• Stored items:
Start of Block
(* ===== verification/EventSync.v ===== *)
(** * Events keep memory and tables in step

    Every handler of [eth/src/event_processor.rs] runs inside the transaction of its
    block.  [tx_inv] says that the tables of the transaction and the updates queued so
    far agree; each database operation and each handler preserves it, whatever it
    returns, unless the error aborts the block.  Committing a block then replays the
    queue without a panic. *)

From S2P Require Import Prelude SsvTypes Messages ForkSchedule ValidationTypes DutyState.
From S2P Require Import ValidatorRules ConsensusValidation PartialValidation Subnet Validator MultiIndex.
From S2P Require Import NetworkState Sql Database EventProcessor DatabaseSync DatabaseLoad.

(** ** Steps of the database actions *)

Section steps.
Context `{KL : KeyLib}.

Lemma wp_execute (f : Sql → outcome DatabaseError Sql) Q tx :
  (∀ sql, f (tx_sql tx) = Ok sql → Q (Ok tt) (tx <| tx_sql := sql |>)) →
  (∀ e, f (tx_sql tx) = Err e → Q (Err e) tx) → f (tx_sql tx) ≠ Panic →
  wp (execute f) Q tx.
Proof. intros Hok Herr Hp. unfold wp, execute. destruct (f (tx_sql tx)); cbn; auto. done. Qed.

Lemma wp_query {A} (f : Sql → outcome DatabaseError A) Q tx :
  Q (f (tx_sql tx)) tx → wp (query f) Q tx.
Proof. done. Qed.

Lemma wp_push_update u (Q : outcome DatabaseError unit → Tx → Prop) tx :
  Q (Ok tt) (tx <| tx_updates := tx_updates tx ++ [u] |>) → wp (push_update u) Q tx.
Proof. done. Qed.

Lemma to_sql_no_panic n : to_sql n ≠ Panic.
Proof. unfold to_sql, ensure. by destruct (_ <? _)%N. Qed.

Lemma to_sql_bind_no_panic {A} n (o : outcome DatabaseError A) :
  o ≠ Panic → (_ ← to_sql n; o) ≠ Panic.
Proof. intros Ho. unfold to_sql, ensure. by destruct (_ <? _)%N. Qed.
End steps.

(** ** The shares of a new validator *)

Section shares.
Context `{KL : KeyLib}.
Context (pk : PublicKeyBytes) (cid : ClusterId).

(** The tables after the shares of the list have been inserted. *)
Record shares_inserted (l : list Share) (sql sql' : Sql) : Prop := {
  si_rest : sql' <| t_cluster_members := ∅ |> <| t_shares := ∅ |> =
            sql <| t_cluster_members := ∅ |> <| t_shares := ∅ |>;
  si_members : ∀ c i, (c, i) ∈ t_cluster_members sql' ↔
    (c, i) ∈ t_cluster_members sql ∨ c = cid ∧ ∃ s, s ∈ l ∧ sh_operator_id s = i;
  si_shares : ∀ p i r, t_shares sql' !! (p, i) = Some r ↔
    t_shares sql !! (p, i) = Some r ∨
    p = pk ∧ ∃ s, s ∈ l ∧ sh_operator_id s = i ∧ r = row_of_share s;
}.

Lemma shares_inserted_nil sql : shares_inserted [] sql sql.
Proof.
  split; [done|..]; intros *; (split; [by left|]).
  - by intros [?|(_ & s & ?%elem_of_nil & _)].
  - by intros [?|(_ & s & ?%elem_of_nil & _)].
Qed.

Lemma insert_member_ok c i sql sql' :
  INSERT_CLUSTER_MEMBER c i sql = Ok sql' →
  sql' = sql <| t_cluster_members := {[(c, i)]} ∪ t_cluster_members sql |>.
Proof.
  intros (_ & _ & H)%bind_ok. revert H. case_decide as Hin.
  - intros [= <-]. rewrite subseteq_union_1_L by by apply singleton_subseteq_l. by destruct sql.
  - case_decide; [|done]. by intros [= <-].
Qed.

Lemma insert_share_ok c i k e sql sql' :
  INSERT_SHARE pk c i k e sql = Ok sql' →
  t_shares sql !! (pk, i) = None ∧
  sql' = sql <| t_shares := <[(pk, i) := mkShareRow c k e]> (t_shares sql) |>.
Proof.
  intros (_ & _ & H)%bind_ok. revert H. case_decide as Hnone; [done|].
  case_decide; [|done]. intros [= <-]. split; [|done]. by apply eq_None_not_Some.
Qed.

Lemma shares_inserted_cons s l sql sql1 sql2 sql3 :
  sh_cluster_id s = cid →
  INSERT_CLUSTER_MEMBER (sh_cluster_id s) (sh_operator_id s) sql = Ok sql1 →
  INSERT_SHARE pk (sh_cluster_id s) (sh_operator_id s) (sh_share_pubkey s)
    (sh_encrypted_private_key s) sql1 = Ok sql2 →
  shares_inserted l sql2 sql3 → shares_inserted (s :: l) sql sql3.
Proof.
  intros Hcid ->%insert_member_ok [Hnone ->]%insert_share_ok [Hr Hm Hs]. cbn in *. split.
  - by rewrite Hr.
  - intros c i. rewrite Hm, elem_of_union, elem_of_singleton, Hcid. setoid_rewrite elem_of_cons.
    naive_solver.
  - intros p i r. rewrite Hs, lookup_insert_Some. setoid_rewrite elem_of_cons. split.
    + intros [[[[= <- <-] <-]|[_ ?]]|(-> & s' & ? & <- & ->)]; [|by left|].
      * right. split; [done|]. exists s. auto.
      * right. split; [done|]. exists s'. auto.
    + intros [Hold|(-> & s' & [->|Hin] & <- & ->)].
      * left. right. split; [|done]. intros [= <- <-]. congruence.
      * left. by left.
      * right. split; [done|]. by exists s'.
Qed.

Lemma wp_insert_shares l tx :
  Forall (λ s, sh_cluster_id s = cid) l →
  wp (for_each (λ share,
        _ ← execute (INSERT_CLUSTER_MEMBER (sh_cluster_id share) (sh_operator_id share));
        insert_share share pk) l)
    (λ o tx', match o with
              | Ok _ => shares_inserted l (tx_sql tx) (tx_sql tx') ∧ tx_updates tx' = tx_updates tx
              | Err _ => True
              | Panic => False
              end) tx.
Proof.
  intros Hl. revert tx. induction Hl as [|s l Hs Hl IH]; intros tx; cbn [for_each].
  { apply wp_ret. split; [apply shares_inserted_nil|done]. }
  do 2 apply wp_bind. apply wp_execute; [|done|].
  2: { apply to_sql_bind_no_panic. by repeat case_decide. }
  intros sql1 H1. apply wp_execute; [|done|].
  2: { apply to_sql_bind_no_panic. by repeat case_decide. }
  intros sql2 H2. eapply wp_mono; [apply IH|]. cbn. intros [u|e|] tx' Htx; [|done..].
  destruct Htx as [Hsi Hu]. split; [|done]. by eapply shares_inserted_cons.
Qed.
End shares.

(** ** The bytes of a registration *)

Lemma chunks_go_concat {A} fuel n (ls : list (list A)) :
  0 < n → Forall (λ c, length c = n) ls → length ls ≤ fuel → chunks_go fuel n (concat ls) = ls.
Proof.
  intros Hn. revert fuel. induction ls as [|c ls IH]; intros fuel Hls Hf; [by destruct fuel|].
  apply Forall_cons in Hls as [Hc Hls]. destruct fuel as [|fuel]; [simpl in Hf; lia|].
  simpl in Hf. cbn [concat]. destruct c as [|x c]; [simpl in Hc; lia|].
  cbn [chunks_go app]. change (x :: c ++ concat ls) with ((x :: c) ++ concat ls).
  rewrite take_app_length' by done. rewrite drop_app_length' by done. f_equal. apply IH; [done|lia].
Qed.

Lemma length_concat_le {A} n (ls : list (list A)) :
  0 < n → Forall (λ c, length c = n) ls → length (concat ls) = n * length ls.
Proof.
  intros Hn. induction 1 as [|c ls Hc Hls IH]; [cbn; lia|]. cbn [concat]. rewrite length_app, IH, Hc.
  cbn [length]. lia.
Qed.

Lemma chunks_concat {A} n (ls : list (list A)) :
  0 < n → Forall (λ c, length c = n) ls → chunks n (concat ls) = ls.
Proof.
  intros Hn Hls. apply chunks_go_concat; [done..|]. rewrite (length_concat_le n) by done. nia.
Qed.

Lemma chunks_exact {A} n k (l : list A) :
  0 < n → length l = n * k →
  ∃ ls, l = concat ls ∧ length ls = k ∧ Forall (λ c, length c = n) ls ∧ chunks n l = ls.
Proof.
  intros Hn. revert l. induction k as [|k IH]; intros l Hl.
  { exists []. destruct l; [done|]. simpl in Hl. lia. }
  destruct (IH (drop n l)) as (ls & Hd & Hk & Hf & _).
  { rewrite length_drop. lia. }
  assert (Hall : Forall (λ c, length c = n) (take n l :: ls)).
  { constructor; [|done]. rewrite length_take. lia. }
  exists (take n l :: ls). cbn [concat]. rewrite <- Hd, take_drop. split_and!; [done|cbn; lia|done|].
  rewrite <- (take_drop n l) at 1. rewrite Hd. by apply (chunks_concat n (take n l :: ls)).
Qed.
End of Block
Start of Block
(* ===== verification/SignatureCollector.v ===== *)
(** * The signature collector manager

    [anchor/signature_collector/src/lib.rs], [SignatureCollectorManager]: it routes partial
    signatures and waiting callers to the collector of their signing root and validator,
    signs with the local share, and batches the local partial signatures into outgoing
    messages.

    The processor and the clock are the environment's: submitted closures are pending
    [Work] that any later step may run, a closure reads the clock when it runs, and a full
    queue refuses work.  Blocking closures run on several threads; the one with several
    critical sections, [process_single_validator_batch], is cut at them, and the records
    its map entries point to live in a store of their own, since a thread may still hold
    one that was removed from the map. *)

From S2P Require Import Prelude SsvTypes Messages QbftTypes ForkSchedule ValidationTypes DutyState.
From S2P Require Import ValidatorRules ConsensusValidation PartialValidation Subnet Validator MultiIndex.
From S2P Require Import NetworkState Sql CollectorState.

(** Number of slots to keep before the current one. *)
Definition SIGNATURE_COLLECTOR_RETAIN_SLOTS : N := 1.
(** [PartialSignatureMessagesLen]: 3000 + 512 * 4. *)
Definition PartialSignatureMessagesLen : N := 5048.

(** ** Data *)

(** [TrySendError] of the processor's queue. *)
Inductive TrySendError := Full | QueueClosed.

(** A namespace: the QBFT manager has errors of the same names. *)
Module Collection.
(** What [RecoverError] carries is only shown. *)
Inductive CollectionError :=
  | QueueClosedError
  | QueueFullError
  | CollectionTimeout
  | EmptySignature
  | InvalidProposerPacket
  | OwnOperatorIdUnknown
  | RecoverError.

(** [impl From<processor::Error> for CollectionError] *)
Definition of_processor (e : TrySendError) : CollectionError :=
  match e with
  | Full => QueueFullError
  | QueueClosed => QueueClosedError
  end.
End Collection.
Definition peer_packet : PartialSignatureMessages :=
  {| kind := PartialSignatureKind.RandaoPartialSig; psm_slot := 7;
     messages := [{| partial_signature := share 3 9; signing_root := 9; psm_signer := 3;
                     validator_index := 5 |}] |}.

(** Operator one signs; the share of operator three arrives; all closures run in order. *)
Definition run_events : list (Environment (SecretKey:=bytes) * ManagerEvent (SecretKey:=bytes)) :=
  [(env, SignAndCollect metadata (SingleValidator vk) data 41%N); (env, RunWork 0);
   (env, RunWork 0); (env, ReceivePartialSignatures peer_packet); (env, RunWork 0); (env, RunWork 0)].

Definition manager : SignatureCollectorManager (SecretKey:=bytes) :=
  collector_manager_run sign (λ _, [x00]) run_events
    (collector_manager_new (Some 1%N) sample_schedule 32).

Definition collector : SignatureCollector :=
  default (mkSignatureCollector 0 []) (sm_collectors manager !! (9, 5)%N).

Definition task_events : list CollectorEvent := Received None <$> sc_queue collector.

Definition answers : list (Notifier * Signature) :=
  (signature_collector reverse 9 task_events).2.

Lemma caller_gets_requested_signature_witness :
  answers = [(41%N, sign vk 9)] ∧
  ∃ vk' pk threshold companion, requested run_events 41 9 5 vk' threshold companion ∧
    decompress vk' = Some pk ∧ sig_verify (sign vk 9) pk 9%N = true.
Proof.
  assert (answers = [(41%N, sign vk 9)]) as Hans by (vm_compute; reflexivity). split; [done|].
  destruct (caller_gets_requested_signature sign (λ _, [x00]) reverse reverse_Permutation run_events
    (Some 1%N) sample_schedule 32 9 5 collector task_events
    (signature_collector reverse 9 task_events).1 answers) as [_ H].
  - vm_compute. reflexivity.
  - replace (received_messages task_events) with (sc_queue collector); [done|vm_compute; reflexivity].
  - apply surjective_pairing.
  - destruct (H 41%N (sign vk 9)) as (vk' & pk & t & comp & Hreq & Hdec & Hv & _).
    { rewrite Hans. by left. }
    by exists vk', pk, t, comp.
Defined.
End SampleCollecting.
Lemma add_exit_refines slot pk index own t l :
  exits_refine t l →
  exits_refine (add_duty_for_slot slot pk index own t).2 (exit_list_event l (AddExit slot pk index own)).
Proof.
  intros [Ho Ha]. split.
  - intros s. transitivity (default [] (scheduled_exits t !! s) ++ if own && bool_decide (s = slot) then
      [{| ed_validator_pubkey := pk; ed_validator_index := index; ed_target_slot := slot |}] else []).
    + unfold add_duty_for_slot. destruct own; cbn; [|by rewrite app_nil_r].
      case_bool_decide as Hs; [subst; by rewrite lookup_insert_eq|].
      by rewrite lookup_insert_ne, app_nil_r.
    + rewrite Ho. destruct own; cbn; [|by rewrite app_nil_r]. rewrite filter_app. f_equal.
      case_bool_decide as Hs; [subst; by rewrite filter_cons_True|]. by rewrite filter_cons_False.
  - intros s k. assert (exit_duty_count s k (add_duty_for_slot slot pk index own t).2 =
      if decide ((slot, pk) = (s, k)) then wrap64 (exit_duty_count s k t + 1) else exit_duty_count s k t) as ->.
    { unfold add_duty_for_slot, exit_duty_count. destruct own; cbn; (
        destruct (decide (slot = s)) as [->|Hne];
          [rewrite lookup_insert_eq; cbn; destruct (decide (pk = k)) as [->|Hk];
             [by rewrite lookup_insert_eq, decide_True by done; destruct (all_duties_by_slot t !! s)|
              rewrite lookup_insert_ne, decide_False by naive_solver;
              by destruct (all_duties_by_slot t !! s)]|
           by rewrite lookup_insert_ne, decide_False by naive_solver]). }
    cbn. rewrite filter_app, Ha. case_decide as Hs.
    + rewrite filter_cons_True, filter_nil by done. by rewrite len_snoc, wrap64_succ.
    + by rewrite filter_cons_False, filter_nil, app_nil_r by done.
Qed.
End of Block
• Exercise requirements: Lines in the records above that carry the word "else" are to be located and copied.

• Output of the exercise:
      [{| ed_validator_pubkey := pk; ed_validator_index := index; ed_target_slot := slot |}] else []).
      if decide ((slot, pk) = (s, k)) then wrap64 (exit_duty_count s k t + 1) else exit_duty_count s k t) as ->.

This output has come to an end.